→ **PROBLEM STATEMENT**:
Tally the lines in the data below in which the word "curmask" occurs, then give only the total.

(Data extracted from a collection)
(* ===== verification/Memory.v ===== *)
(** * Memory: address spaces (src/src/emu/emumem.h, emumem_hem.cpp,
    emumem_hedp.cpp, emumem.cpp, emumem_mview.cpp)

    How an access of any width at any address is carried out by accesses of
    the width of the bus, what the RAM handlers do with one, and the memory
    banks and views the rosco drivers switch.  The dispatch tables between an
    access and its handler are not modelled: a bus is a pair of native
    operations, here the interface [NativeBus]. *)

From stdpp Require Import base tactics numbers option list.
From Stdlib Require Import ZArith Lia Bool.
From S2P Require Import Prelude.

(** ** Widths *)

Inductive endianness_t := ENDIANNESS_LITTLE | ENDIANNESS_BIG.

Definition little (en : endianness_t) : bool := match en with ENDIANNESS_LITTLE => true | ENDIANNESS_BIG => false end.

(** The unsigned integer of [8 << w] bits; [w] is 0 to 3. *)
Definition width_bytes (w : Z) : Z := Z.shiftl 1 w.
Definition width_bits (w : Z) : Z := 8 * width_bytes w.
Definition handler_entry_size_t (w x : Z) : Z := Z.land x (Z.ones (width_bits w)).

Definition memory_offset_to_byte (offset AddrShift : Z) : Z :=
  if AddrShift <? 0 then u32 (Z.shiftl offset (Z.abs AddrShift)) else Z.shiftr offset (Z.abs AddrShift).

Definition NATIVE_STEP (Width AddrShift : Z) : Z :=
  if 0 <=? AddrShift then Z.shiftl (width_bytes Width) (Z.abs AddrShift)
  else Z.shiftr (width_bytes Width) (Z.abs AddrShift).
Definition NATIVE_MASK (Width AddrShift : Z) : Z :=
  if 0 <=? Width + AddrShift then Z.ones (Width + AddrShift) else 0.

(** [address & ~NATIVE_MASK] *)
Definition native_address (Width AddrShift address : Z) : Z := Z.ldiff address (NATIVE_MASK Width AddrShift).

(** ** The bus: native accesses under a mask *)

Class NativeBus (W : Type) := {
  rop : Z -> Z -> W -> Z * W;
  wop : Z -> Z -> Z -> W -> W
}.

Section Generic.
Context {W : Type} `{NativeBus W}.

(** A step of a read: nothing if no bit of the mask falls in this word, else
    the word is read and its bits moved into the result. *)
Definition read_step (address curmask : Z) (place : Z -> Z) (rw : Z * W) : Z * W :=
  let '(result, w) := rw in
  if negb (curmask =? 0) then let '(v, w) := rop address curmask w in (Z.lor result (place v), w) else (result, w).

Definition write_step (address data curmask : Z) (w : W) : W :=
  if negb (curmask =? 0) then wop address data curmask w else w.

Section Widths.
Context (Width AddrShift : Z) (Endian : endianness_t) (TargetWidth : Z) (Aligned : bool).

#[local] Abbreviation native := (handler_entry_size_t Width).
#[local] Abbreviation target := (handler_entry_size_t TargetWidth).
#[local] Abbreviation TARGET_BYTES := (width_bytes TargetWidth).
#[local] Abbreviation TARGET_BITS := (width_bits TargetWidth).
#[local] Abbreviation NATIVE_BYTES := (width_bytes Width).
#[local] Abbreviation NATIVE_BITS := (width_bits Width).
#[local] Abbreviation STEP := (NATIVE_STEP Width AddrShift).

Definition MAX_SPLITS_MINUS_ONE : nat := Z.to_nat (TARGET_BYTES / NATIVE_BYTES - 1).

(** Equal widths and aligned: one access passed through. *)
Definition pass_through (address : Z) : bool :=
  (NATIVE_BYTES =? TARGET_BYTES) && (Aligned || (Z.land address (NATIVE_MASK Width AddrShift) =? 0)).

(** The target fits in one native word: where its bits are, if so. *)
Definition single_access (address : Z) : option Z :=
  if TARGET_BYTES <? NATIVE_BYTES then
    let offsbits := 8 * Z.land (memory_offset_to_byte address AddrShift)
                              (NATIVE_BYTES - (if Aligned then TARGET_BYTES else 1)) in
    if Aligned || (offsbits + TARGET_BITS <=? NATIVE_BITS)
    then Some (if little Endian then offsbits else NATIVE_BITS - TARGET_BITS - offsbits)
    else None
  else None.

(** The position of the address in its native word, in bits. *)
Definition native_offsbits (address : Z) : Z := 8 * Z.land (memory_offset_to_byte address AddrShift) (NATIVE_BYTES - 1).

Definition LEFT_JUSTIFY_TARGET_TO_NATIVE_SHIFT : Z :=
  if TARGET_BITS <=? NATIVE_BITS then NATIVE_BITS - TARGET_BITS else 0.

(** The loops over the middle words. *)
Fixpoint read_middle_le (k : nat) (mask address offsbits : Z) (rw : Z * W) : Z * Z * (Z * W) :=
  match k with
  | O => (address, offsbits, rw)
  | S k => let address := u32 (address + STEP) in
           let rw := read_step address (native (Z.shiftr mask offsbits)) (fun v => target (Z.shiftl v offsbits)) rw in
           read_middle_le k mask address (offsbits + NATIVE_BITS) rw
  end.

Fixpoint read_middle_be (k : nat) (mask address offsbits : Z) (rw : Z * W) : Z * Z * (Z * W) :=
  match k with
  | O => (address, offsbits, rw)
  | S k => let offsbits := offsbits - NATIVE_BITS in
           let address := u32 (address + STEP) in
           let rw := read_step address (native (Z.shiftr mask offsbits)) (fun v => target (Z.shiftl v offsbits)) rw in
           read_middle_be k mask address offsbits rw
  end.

---

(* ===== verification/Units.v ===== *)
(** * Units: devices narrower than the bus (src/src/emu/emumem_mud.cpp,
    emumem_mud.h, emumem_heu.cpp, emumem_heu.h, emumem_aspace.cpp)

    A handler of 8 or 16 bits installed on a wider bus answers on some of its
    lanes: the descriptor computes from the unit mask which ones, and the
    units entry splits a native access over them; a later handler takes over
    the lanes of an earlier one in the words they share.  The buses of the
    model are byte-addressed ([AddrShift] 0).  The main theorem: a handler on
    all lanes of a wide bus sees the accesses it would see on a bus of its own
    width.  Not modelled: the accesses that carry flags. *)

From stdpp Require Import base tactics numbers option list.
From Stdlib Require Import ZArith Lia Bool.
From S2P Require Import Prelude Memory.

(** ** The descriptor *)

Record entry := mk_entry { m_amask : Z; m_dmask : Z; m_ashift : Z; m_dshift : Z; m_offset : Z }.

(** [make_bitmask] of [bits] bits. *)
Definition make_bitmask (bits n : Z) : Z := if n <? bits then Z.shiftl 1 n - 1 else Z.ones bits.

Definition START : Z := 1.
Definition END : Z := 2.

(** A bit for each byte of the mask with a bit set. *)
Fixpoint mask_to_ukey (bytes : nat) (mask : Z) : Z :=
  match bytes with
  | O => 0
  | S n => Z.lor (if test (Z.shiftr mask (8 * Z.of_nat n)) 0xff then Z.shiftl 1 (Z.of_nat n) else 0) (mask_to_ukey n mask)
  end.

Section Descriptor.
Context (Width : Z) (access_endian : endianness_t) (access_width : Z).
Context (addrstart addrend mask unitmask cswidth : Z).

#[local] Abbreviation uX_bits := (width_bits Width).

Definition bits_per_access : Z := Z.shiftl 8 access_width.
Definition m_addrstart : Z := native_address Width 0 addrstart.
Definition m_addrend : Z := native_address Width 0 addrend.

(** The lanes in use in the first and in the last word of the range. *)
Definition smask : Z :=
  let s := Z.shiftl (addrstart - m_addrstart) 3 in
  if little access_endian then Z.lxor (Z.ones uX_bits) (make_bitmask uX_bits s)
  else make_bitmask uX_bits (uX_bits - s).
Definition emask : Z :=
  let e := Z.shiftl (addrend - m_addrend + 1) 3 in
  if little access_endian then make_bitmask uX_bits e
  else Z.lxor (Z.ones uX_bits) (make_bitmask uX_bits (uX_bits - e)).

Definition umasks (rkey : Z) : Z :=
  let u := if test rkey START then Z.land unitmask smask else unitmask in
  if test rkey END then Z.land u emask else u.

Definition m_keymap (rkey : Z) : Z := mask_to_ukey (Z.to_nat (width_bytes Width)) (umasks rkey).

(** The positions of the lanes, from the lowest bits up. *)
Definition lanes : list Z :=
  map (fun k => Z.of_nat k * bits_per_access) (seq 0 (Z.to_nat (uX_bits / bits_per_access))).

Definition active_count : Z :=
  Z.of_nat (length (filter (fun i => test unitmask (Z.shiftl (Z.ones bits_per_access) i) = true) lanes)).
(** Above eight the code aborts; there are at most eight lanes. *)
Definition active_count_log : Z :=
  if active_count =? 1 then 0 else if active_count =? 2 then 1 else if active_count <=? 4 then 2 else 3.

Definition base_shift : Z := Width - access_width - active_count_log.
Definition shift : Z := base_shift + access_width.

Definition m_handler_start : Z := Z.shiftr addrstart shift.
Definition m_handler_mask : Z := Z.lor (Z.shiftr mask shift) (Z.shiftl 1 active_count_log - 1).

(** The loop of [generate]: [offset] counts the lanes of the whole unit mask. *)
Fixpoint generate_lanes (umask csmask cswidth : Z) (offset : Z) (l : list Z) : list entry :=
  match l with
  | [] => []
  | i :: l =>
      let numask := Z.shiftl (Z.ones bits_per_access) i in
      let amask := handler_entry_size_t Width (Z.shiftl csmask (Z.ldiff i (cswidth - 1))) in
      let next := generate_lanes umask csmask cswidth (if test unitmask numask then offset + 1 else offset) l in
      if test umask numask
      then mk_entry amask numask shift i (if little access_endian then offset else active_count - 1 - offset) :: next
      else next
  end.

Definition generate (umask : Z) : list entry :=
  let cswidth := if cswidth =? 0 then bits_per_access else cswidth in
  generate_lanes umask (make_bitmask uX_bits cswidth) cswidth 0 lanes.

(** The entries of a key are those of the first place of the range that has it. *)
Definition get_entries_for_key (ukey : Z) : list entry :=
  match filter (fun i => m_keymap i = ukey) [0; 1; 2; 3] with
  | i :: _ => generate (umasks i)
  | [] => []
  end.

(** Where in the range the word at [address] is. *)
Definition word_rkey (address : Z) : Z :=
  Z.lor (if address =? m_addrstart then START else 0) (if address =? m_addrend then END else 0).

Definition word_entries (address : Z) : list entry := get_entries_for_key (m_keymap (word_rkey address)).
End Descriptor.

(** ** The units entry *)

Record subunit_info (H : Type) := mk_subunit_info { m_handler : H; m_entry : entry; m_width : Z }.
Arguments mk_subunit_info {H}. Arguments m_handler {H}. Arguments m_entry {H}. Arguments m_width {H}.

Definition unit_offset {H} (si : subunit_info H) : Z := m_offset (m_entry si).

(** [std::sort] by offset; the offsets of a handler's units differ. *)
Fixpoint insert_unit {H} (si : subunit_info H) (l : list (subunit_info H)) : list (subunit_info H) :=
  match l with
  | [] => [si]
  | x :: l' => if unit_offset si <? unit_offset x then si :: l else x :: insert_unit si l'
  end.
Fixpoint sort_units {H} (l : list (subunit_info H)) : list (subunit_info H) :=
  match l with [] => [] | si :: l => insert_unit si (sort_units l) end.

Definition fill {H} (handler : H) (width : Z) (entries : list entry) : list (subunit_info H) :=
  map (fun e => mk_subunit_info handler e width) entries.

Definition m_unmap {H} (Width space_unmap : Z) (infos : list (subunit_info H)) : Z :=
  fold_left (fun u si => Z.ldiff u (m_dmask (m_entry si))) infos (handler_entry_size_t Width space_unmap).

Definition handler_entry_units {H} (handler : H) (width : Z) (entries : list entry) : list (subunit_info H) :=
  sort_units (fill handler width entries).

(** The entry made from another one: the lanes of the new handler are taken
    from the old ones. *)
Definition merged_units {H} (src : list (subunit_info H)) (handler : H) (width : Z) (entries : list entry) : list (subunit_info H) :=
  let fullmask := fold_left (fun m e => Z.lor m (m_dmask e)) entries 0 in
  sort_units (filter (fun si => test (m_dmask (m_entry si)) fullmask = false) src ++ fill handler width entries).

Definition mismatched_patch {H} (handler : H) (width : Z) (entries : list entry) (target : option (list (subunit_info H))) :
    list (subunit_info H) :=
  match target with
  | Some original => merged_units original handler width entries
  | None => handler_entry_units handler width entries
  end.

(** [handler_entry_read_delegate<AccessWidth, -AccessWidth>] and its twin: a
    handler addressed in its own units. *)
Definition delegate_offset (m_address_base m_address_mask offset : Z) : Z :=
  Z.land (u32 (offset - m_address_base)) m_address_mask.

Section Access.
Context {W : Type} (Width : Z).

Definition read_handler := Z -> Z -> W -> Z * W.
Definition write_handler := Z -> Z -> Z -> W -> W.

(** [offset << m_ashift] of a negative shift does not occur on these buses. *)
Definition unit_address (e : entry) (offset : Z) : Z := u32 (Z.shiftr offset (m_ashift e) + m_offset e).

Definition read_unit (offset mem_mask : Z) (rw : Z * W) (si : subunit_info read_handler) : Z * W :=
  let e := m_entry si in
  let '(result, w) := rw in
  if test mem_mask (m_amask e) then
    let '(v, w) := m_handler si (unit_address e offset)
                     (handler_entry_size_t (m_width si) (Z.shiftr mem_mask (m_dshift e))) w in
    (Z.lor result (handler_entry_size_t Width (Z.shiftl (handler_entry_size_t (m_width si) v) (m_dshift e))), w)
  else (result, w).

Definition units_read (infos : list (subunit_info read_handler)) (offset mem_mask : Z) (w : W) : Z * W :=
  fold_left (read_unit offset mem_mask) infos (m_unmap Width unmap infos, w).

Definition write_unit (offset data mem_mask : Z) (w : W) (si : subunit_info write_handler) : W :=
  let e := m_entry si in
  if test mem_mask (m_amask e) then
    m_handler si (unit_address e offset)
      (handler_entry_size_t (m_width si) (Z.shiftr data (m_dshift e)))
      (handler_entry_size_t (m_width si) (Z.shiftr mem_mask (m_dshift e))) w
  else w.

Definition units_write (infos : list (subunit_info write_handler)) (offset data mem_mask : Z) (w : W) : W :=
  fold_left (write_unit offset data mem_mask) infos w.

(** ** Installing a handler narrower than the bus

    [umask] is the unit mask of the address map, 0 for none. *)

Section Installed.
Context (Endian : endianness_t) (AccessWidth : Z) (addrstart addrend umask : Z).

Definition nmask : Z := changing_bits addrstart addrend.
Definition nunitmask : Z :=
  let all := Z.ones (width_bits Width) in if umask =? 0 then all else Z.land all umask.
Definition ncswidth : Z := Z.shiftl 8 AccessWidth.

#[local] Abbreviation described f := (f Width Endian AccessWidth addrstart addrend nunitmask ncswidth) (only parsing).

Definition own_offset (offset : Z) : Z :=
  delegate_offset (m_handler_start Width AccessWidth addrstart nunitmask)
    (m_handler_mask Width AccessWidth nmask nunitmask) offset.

→ **ANSWER TO THIS TASK**:
4